EXTRACTED DATA below:
(** C20: what it means that run-test passed: one auction went through all its steps,
    each on what the step before it left and with what that step returned.  The
    auction was created and named by its event, and read back as pinned to the TEE
    the proxy serves; a bid at a positive price by the dealer, packed for this
    contract and this auction, was encrypted to that TEE's key and submitted with
    the fee; the answer to the instruction of that bid was a receipt for the
    dealer; after the bid deadline a clear of this auction was requested with the
    fee; the answer to the instruction of that request was a successful,
    threshold-tagged result under a 65-byte signature that names the dealer as the
    winner at the bid price; exactly this result and signature were settled for
    this auction, which was then read back as settled.  Each transaction was mined
    with success, and each answer is the first the proxy had. *)
Theorem run_test_passed (af cf pf sender : string) (base quote : option string)
    (lotF floorF ceilingF bidPriceF : string) (window : Z) (w w' : W) :
  run_test_main af cf pf sender base quote lotF floorF ceilingF bidPriceF window w = (Ok tt, w') →
  ∃ lot floor ceiling bidPrice s dealerPrv teePub auctionID bidDeadline bidInstructionID clearInstructionID
    resp result w1 w2 w3 w4 w5 w6,
    let senderAddr := HexToAddress sender in
    let dealerAddr := PubkeyToAddress dealerPrv in
    mustBig lotF "lot" = Ok lot ∧ mustBig floorF "floor" = Ok floor ∧ mustBig ceilingF "ceiling" = Ok ceiling ∧
    mustBig bidPriceF "bidPrice" = Ok bidPrice ∧ (0 < bidPrice)%Z ∧
    auction_created s senderAddr (PublicKeyToAddress teePub) lot floor ceiling window auctionID bidDeadline w1 w2 ∧
    bid_submitted s senderAddr teePub dealerPrv auctionID bidPrice bidInstructionID w2 w3 ∧
    bid_acknowledged pf bidInstructionID dealerAddr w3 w4 ∧
    clear_requested s senderAddr auctionID bidDeadline clearInstructionID w4 w5 ∧
    polled pf clearInstructionID w5 resp w6 ∧ cleared dealerAddr bidPrice resp result ∧
    settled s senderAddr auctionID result (Signature resp) w6.
Proof.
  unfold run_test_main. intros H. rewrite mbind_bind, bind_reads, mbind_bind, bind_reads in H. cbv zeta in H.
  apply bind_ok_inv in H as (lot & ? & [Hlot ->]%ret_inv & H).
  apply bind_ok_inv in H as (floor & ? & [Hfloor ->]%ret_inv & H).
  apply bind_ok_inv in H as (ceiling & ? & [Hceiling ->]%ret_inv & H).
  apply bind_ok_inv in H as (bidPrice & ? & [Hb ->]%ret_inv & H).
  destruct (_ || _); [discriminate|].
  apply bind_ok_inv in H as (s & w5 & _ & H). apply bind_ok_inv in H as (dealerPrv & w6 & _ & H).
  apply bind_ok_inv in H as (? & ? & _ & H). apply bind_ok_inv in H as (? & w7 & _ & H).
  apply bind_ok_inv in H as ([teePub teeID] & w8 & ->%live_tee_ok & H). apply bind_ok_inv in H as (? & w9 & _ & H).
  apply bind_ok_inv in H as ([auctionID deadline] & w10 & Hc%create_auction_ok & H).
  apply bind_ok_inv in H as (bid & w11 & Hbid%submit_bid_ok & H).
  apply bind_ok_inv in H as (? & w12 & Hack%bid_receipt_ok & H).
  apply bind_ok_inv in H as (clear & w13 & Hreq%request_clear_ok & H).
  apply bind_ok_inv in H as ([result signature] & w14 & Hf & H).
  apply fetch_clear_ok in Hf as (resp & Hp & -> & Hcl). apply settle_auction_ok in H.
  exists lot, floor, ceiling, bidPrice, s, dealerPrv, teePub, auctionID, deadline, bid, clear, resp, result.
  exists w9, w10, w11, w12, w13, w14. cbn zeta. split_and!; try done. by eapply mustBig_positive.
Qed.
End run_test.

(** C34: the deadlines of the created auction.  They are in the range of a uint64
    whatever the flag; for a clock before the year 287396 and a bid window of at
    most 2^33 seconds that does not reach back before 1970 nothing wraps, the
    auction can be settled for half an hour after its bid deadline, and when
    step 6 has waited, two seconds have passed since the bid deadline; a window
    that does reach back before 1970 puts the bid deadline near 2^64. *)
Theorem deadline_bounds (now_ms window : Z) :
  (0 ≤ now_ms < 2 ^ 53)%Z → (- 2 ^ 62 ≤ window < 2 ^ 33)%Z →
  let '(bid, settle) := deadlines now_ms window in
  (0 ≤ bid < 2 ^ 64)%Z ∧ (0 ≤ settle < 2 ^ 64)%Z ∧
  ((0 ≤ now_ms / 1000 + window)%Z →
     bid = (now_ms / 1000 + window)%Z ∧ settle = (bid + 1800)%Z ∧
     ((bid + 2) * 1000 ≤ now_ms + Z.max 0 (clear_wait bid now_ms))%Z) ∧
  ((now_ms / 1000 + window < 0)%Z → bid = (2 ^ 64 + (now_ms / 1000 + window))%Z).
Proof.
  intros Hn Hw. unfold deadlines. set (t := (now_ms / 1000)%Z).
  assert (0 ≤ t < 2 ^ 53)%Z as Ht by (unfold t; split; [apply Z.div_pos; lia|apply Z.div_lt_upper_bound; lia]).
  rewrite (swrap64_small (t + window)) by lia.
  split; [apply wrap64_range|]. split; [apply wrap64_range|]. split; intros Hs.
  - rewrite (wrap64_small (t + window)) by lia. rewrite wrap64_small by lia.
    split; [done|]. split; [done|]. unfold clear_wait, time_until, unix_seconds.
    rewrite (swrap64_small (t + window)), (swrap64_small (t + window + 2)), swrap64_small by lia.
    assert (t * 1000 ≤ now_ms)%Z by (unfold t; pose proof (Z.mul_div_le now_ms 1000); lia).
    assert ((2 ^ 63 - 1) / 10 ^ 6 = 9223372036854)%Z as -> by done. lia.
  - unfold wrap64. rewrite <- (Z.mod_add _ 1) by lia. rewrite Z.mod_small by lia. lia.
Qed.

(** ** Witnesses *)

Definition demo_prv : string := sim_hex "804b01a8c27a65cc694a867be76edae3ccce7a7161cda1f67a8349df696d2207".
Definition demo_price : Z := 2200000000000000000.
(** The TEE's answers: to a bid instruction a receipt, to any other the clear. *)
Definition demo_action (body : string) : result ActionResponse :=
  let receipt := contains body (Hash_Hex (fit 32 "bid")) in
  Ok (mkActionResponse (mkActionResult "" "threshold" "" "" "" (if receipt then "receipt" else "clear") 1 "ok")
        (str (replicate 65 (byte 1)))).
Definition demo_tee : TeeTypes := sim_tee (sim_info 7) demo_action.
Definition demo_codec : AuctionCodec world (H := demo_tee) :=
  Build_AuctionCodec world demo_tee
    (λ _ args, Ok "plaintext")
    (λ layout data,
       if decide (data = "receipt") then
         Ok [AAddress "auction"; AUint 1; AAddress (PubkeyToAddress demo_prv); AUint 1; ABytes32 zero_hash]
       else Ok [AAddress "auction"; AUint 1; AAddress (PubkeyToAddress demo_prv); AUint demo_price; AUint 1;
                ABytes32 zero_hash; AUint 1; AUint 1])
    (λ plaintext _, ret (Ok ("sealed " +:+ plaintext)))
    (λ n, ret (Ok (str (replicate n (byte 7)))))
    "threshold".
(** Every URL answers with itself. *)
Definition test_world : world := with_http (λ url, Ok (200%Z, url)) demo_world.
Definition demo_test : result unit * world :=
  run_test_main (Tee := demo_tee) (Codec := demo_codec) "addresses.json" "http://127.0.0.1:8545" "http://proxy"
    "0x01" (Some "0x02") (Some "0x03") "100000000" "2000000000000000000" "2500000000000000000"
    "2200000000000000000" 90 test_world.

Lemma run_test_passed_witness :
  demo_test = (Ok tt, snd demo_test) ∧
  ∃ s auctionID bidDeadline clearInstructionID resp result w4 w5 w6,
    clear_requested (W := world) s (HexToAddress "0x01") auctionID bidDeadline clearInstructionID w4 w5 ∧
    polled (Tee := demo_tee) "http://proxy" clearInstructionID w5 resp w6 ∧
    settled s (HexToAddress "0x01") auctionID result (Signature resp) w6.
Proof.
  assert (demo_test = (Ok tt, snd demo_test)) as Hrun.
  { assert (is_ok (fst demo_test) = true) as Hok by (vm_compute; reflexivity).
    destruct demo_test as [[[]|] w']; [reflexivity|discriminate Hok]. }
  split; [exact Hrun|].
  unfold demo_test at 1 in Hrun.
  destruct (run_test_passed (Tee := demo_tee) (Codec := demo_codec) "addresses.json" "http://127.0.0.1:8545"
    "http://proxy" "0x01" (Some "0x02") (Some "0x03") "100000000" "2000000000000000000" "2500000000000000000"
    "2200000000000000000" 90 test_world (snd demo_test) Hrun)
    as (lot & floor & ceiling & bidPrice & s & dealer & teePub & auctionID & bidDeadline & bid & clear & resp & result &
        w1 & w2 & w3 & w4 & w5 & w6 & _ & _ & _ & _ & _ & _ & _ & _ & Hreq & Hpoll & _ & Hset).
  exists s, auctionID, bidDeadline, clear, resp, result, w4, w5, w6. split; [exact Hreq|split; [exact Hpoll|exact Hset]].
Defined.

Lemma deadline_bounds_witness :
  let '(bid, settle) := deadlines 1700000000123 90 in
  bid = 1700000090%Z ∧ settle = 1700001890%Z ∧
  ((bid + 2) * 1000 ≤ 1700000000123 + Z.max 0 (clear_wait bid 1700000000123))%Z.
Proof.
  destruct (deadline_bounds 1700000000123 90 ltac:(lia) ltac:(lia)) as (_ & _ & H & _).
  destruct (H ltac:(vm_compute; discriminate)) as (H1 & H2 & H3). split; [exact H1|]. split; [exact H2|exact H3].
Defined.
End of EXTRACTED DATA.
Print only the lines from the top of the data above down to the line holding "threshold-tagged result under", inclusive.

▶ **YOUR SOLUTION**
(** C20: what it means that run-test passed: one auction went through all its steps,
    each on what the step before it left and with what that step returned.  The
    auction was created and named by its event, and read back as pinned to the TEE
    the proxy serves; a bid at a positive price by the dealer, packed for this
    contract and this auction, was encrypted to that TEE's key and submitted with
    the fee; the answer to the instruction of that bid was a receipt for the
    dealer; after the bid deadline a clear of this auction was requested with the
    fee; the answer to the instruction of that request was a successful,
    threshold-tagged result under a 65-byte signature that names the dealer as the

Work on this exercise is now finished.